EXERCISE OBJECTIVE =>
Only a number is wanted here: the count of lines in the data below where the string "print" occurs.
Segment Start: EXERCISE MATERIAL
Definition node_info (name : string) (n : node) : FileInfo :=
  match n with
  | NFile data perm mtime =>
      {| Name := name; Size := Z.of_nat (String.length data);
         Mode := Perm perm; ModTime_Unix := mtime |}
  | NDir perm mtime =>
      {| Name := name; Size := 4096;
         Mode := Z.lor ModeDir (Perm perm); ModTime_Unix := mtime |}
  end.

Definition with_nodes (s : state) (m : gmap (list string) node) : state :=
  {| nodes := m; cwd := cwd s; clock := clock s |}.

(** The last element of the path as written. *)
Definition last_elem (p : string) : string :=
  default "" (last (split_sep p)).

(** [k] lies strictly below [dir]. *)
Definition below (dir k : list string) : Prop := dir `prefix_of` k /\ dir <> k.

Definition has_entries (m : gmap (list string) node) (dir : list string)
  : bool :=
  existsb (fun kn => bool_decide (below dir kn.1)) (map_to_list m).

(** The map without [k] and everything below it. *)
Definition prune (m : gmap (list string) node) (k : list string)
  : gmap (list string) node :=
  filter (fun kn => ~ k `prefix_of` kn.1) m.

(** The map without what lies strictly below [k]. *)
Definition prune_below (m : gmap (list string) node) (k : list string)
  : gmap (list string) node :=
  filter (fun kn => ~ below k kn.1) m.

Definition stat (s : state) (p : string) : res FileInfo :=
  if bool_decide (p = "") then Err (PathError "stat" p ENOENT)
  else
    match walk (nodes s) [] (locate s p) with
    | inl e => Err (PathError "stat" p e)
    | inr n => Ok (node_info (filepath_Base p) n)
    end.

Definition readFile (s : state) (p : string) : res string :=
  if bool_decide (p = "") then Err (PathError "open" p ENOENT)
  else
    match walk (nodes s) [] (locate s p) with
    | inl e => Err (PathError "open" p e)
    | inr (NDir _ _) => Err (PathError "read" p EISDIR)
    | inr (NFile data _ _) => Ok data
    end.

(** [os.WriteFile]: the file is created with the given permission bits or,
    when it exists, truncated and rewritten. *)
Definition writeFile (s : state) (p data : string) (perm : Z)
  : state * option error :=
  if bool_decide (p = "") then (s, Some (PathError "open" p ENOENT))
  else
    let k := locate s p in
    match k with
    | [] => (s, Some (PathError "open" p EISDIR))
    | _ :: _ =>
        match walk (nodes s) [] (removelast k) with
        | inl e => (s, Some (PathError "open" p e))
        | inr (NFile _ _ _) => (s, Some (PathError "open" p ENOTDIR))
        | inr (NDir _ _) =>
            match nodes s !! k with
            | Some (NDir _ _) => (s, Some (PathError "open" p EISDIR))
            | Some (NFile _ perm0 _) =>
                (with_nodes s (<[k := NFile data perm0 (clock s)]> (nodes s)),
                 None)
            | None =>
                (with_nodes s (<[k := NFile data perm (clock s)]> (nodes s)),
                 None)
            end
        end
    end.

(** [os.Mkdir]: the parent must be a directory and the name must be
    free. *)
Definition mkdir (s : state) (p : string) (perm : Z) : state * option error :=
  if bool_decide (p = "") then (s, Some (PathError "mkdir" p ENOENT))
  else
    let k := locate s p in
    match k with
    | [] => (s, Some (PathError "mkdir" p EEXIST))
    | _ :: _ =>
        match walk (nodes s) [] (removelast k) with
        | inl e => (s, Some (PathError "mkdir" p e))
        | inr (NFile _ _ _) => (s, Some (PathError "mkdir" p ENOTDIR))
        | inr (NDir _ _) =>
            match nodes s !! k with
            | Some _ => (s, Some (PathError "mkdir" p EEXIST))
            | None =>
                (with_nodes s (<[k := NDir perm (clock s)]> (nodes s)), None)
            end
        end
    end.

(** The part of the path before its last element, [path[:j-1]] in
    [os.MkdirAll]: trailing separators are skipped, the last element is
    scanned backward, and the separator before it is dropped.  There is
    none when the last element starts at index 0 or 1. *)
Fixpoint drop_while (f : ascii -> bool) (l : list ascii) : list ascii :=
  match l with
  | [] => []
  | c :: r => if f c then drop_while f r else l
  end.

Definition parent_text (path : string) : option string :=
  let r := rev (list_ascii_of_string path) in
  let r1 := drop_while is_sep r in
  let r2 := drop_while (fun c => negb (is_sep c)) r1 in
  if Nat.ltb 1 (length r2) then Some (string_of_list_ascii (rev (tail r2)))
  else None.
(** C10.  Every call of [record] turns the flag over, returns the new
    value, and tells the server to start recording when it returns True
    and to stop when it returns False; [rec_press] labels the button
    after the value returned.  From a state that is not recording, the
    values returned by successive calls are True, False, True, ..., the
    calls on the server are, in the same order, a start for each True and
    a stop for each False, and the flag ends True after an odd number of
    calls and False after an even number. *)
Theorem record_alternates :
  (forall filename a out,
     let '(b, a', _) := record filename a out in
     b = negb (recording a) /\ recording a' = b /\
     server a' = server_call_on (rec_call b filename) (server a)) /\
  (forall fr,
     recording (audio (rec_press fr)) = negb (recording (audio fr)) /\
     recButton (rec_press fr)
     = if negb (recording (audio fr)) then "Record Stop" else "Record Start") /\
  (forall names a out,
     recording a = false ->
     let '(bs, a', _) := record_calls names a out in
     bs = alternating true (length names) /\
     recording a' = Nat.odd (length names) /\
     srv_calls (server a') = srv_calls (server a) ++ zip_with rec_call bs names).
Proof.
  split; [|split].
  - intros filename a out. pose proof (record_step filename a out) as H.
    destruct (record filename a out) as [[b a'] out']. tauto.
  - intros fr. unfold rec_press.
    pose proof (record_step "record.wav" (audio fr) (stdout fr)) as H.
    destruct (record "record.wav" (audio fr) (stdout fr)) as [[b a'] out'].
    destruct H as (-> & Hr & _). destruct (recording (audio fr)); simpl in *; done.
  - intros names a out Hrec.
    pose proof (record_calls_spec names a out) as H.
    destruct (record_calls names a out) as [[bs a'] out'].
    rewrite Hrec in H. simpl in H. destruct H as (-> & -> & ->).
    split; [done|]. split; [|done].
    rewrite <- Nat.negb_even. by destruct (Nat.even (length names)).
Qed.

(** ** The display loop *)

(** C5, amended.  From [graphing == False] the first call of
    [toggle_graph] starts the table recorder and the second stops it
    again: the frame is as before the two calls, but for the stopped
    recorder and the label "Start Graph".  A stopped recorder and
    [graphing == False] is what [__init__] has before its own call of
    [toggle_graph]; that call makes the state at startup the running one,
    with the recorder started. *)
Theorem toggle_graph_twice :
  (forall fr, graphing fr = false ->
     (graphing (toggle_graph fr) = true /\
      trig_tbl (audio (toggle_graph fr)) = true /\
      grphButton (toggle_graph fr) = "Pause Graph") /\
     (graphing (toggle_graph (toggle_graph fr)) = false /\
      trig_tbl (audio (toggle_graph (toggle_graph fr))) = false /\
      grphButton (toggle_graph (toggle_graph fr)) = "Start Graph" /\
      audio (toggle_graph (toggle_graph fr)) = with_trig_tbl false (audio fr))) /\
  (forall d,
     (graphing (with_graphing false (constructed d)) = false /\
      trig_tbl (audio (with_graphing false (constructed d))) = false) /\
     mainFrame_init d = toggle_graph (with_graphing false (constructed d)) /\
     (graphing (mainFrame_init d) = true /\
      trig_tbl (audio (mainFrame_init d)) = true)).
Proof.
  split.
  - intros fr H. unfold toggle_graph. rewrite H. simpl. done.
  - intros d. done.
Qed.

(** ** The gain of the groups *)

Global Instance same_groups_preorder : PreOrder same_groups.
Proof.
  split.
  - intros a. by split.
  - intros a b c [] []. split; congruence.
Qed.

Lemma keeps_final {S A} (R : S -> S -> Prop) (m : M S A) s :
  keeps R m s -> R s (m s).2.
Proof. intros H. eapply H. apply surjective_pairing. Qed.

Lemma same_but_groups idx n a a' : same_but idx n a a' -> same_groups a a'.
Proof. intros []. split; congruence. Qed.

Lemma on_audio_audio {A} (m : M AudioControl A) fr :
  audio (on_audio m fr).2 = (m (audio fr)).2.
Proof. unfold on_audio. by destruct (m (audio fr)). Qed.

Ltac groups_tac := split; reflexivity.

Lemma fspin_groups ID a : keeps same_groups (fspin ID) a.
Proof. unfold fspin. repeat (cbv zeta; keeps_step groups_tac). Qed.

Lemma mspin_groups ID a : keeps same_groups (mspin ID) a.
Proof. unfold mspin. repeat (cbv zeta; keeps_step groups_tac). Qed.

Lemma set_audio_params_groups it a : keeps same_groups (set_audio_params_of it) a.
Proof.
  eapply keeps_weaken; [|apply set_audio_params_of_same_but].
  intros s'. apply same_but_groups.
Qed.

Lemma start_next_file_groups fr :
  same_groups (audio fr) (audio (start_next_file fr).2).
Proof.
  unfold start_next_file, on_audio, print, bind, modify, get, ret, raise, of_option. simpl.
  destruct (filelist fr) as [[|p q]|]; simpl; try reflexivity.
  destruct (disk fr !! p) as [f|]; simpl; try reflexivity.
  pose proof (keeps_final _ _ _ (set_audio_params_groups (reader f) (audio fr))) as H.
  destruct (set_audio_params_of (reader f) (audio fr)) as [[[]|e] a']; exact H.
Qed.

Lemma load_press_groups choice fr :
  same_groups (audio fr) (audio (load_press choice fr).2).
Proof.
  destruct choice as [paths|]; [|reflexivity].
  unfold load_press, print, bind, modify, ret. simpl.
  destruct (bool_decide (1 < length paths)%nat); simpl;
    match goal with
    | |- context [start_next_file ?x] =>
        pose proof (start_next_file_groups x) as H;
        destruct (start_next_file x) as [[[]|e] s]; exact H
    end.
Qed.

Lemma multifile_period_groups fr :
  same_groups (audio fr) (audio (multifile_period fr).2).
Proof.
  unfold multifile_period, on_multifile_timer, print, bind, modify, get, ret, of_option.
  simpl. destruct (multifile_timer fr); [|reflexivity].
  destruct (filelist fr) as [l|]; simpl; [|reflexivity].
  destruct (bool_decide (length l <= 0)%nat); simpl.
  - split; reflexivity.
  - pose proof (start_next_file_groups fr) as H.
    unfold start_next_file, bind, get in H. exact H.
Qed.

(** No handler touches the two group objects. *)
Lemma handle_groups ev fr : same_groups (audio fr) (audio (handle ev fr).2).
Proof.
  destruct ev as [ID v|ID v|ID v| | | |choice|choice| | ]; cbn [handle].
  - rewrite on_audio_audio. apply (keeps_final same_groups).
    apply keeps_bind; [apply _ | apply keeps_modify; groups_tac |].
    intros; apply fspin_groups.
  - rewrite on_audio_audio. apply (keeps_final same_groups).
    apply keeps_bind; [apply _ | apply keeps_modify; groups_tac |].
    intros; apply mspin_groups.
  - rewrite on_audio_audio. split; reflexivity.
  - unfold modify, start_press. simpl. destruct (bool_decide _); split; reflexivity.
  - unfold modify, rec_press, record. simpl.
    destruct (recording (audio fr)); split; reflexivity.
  - unfold modify, graph_press, toggle_graph. simpl.
    destruct (bool_decide _); split; reflexivity.
  - destruct choice; split; reflexivity.
  - apply load_press_groups.
  - unfold bind, get, modify, ret. simpl. destruct (redraw_timer fr); [|reflexivity].
    simpl. unfold on_redraw_timer. destruct (graphing fr); split; reflexivity.
  - apply multifile_period_groups.
Qed.

Lemma run_groups evs : forall fr, same_groups (audio fr) (audio (run evs fr)).
Proof.
  induction evs as [|ev evs IH]; intros fr; simpl; [reflexivity|].
  etrans; [apply handle_groups | apply IH].
Qed.

End Generic.

(** ** Arithmetic under the laws of rounding *)

Section Laws.
Context `{fl : Rounding} {laws : RoundingLaws fl}.

Lemma rnd_fixed (x : Qc) (n j : Z) :
  x = repr n j -> (Z.abs n < 2 ^ 53)%Z -> (-1074 <= j)%Z -> rnd x = x.
Proof. intros -> H Hj. by apply rnd_repr. Qed.

Lemma rnd_Z (n : Z) : (Z.abs n < 2 ^ 53)%Z -> rnd (Qc_of_Z n) = Qc_of_Z n.
Proof. intros H. apply (rnd_fixed _ n 0); [apply Qc_of_Z_repr | done | done]. Qed.

Lemma rnd_0 : rnd 0 = 0.
Proof. apply (rnd_fixed _ 0 0); [qc_eq | done | done]. Qed.

Lemma rnd_1 : rnd 1 = 1.
Proof. apply (rnd_fixed _ 1 0); [qc_eq | done | done]. Qed.

Lemma fmul_nonneg x y : 0 <= x -> 0 <= y -> 0 <= fmul x y.
Proof.
  intros Hx Hy. unfold fmul. rewrite <- rnd_0. apply rnd_mono.
  by apply Qcmult_nonneg_nonneg.
Qed.

Lemma fdiv_nonneg x c : 0 <= x -> 0 < c -> 0 <= fdiv x c.
Proof.
  intros Hx Hc. unfold fdiv. rewrite <- rnd_0. apply rnd_mono.
  replace 0 with (0 / c) by (unfold Qcdiv; apply Qcmult_0_l).
  by apply Qcdiv_le_mono.
Qed.


(** A value between 0 and c, divided by c, is between 0 and 1. *)
Lemma fdiv_in_unit (d c : Qc) :
  0 < c -> 0 <= d -> d <= c -> 0 <= fdiv d c /\ fdiv d c <= 1.
Proof.
  intros Hc H0 H1. split; [by apply fdiv_nonneg|].
  unfold fdiv. rewrite <- rnd_1. apply rnd_mono.
  replace 1 with (c / c).
  - by apply Qcdiv_le_mono.
  - unfold Qcdiv. apply Qcmult_inv_r. intros ->. by apply (irreflexivity Qclt) in Hc.
Qed.

Lemma top_gain : fdiv (Qc_of_Z 105) q100 = q1_05.
Proof. unfold fdiv, q1_05, literal. f_equal; qc_eq. Qed.

(** A slider position 0..105, divided by 100, is between 0 and 1.05. *)
Lemma gain_in_range (v : Z) :
  (0 <= v <= 105)%Z ->
  fdiv (rnd (Qc_of_Z v)) q100 = fdiv (Qc_of_Z v) q100 /\
  0 <= fdiv (Qc_of_Z v) q100 /\ fdiv (Qc_of_Z v) q100 <= q1_05.
Proof.
  intros [H0 H1]. split; [|split].
  - rewrite rnd_Z by lia. done.
  - apply fdiv_nonneg; [|apply q100_pos]. by apply (Qc_of_Z_le 0).
  - rewrite <- top_gain. unfold fdiv. apply rnd_mono.
    apply Qcdiv_le_mono; [apply q100_pos|]. by apply Qc_of_Z_le.
Qed.


(** ** What the controls take *)

Lemma is_finite_bounds (x lo hi : Qc) :
  lo <= x -> x <= hi -> is_finite lo = true -> is_finite hi = true ->
  is_finite x = true.
Proof.
  unfold is_finite. intros H1 H2 Hlo Hhi.
  apply andb_prop in Hlo as [_ Hlo]. apply andb_prop in Hhi as [Hhi _].
  apply negb_true_iff in Hlo, Hhi. apply andb_true_intro. split; apply negb_true_iff.
  - destruct (Qcleb huge x) eqn:E; [|done]. apply Qcleb_le in E.
    assert (Hh : Qcleb huge hi = true) by (apply Qcleb_le; by etrans).
    congruence.
  - destruct (Qcleb x (- huge)) eqn:E; [|done]. apply Qcleb_le in E.
    assert (Hl : Qcleb lo (- huge) = true) by (apply Qcleb_le; by etrans).
    congruence.
Qed.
Segment End: EXERCISE MATERIAL
EXERCISE RESPONSE =>
3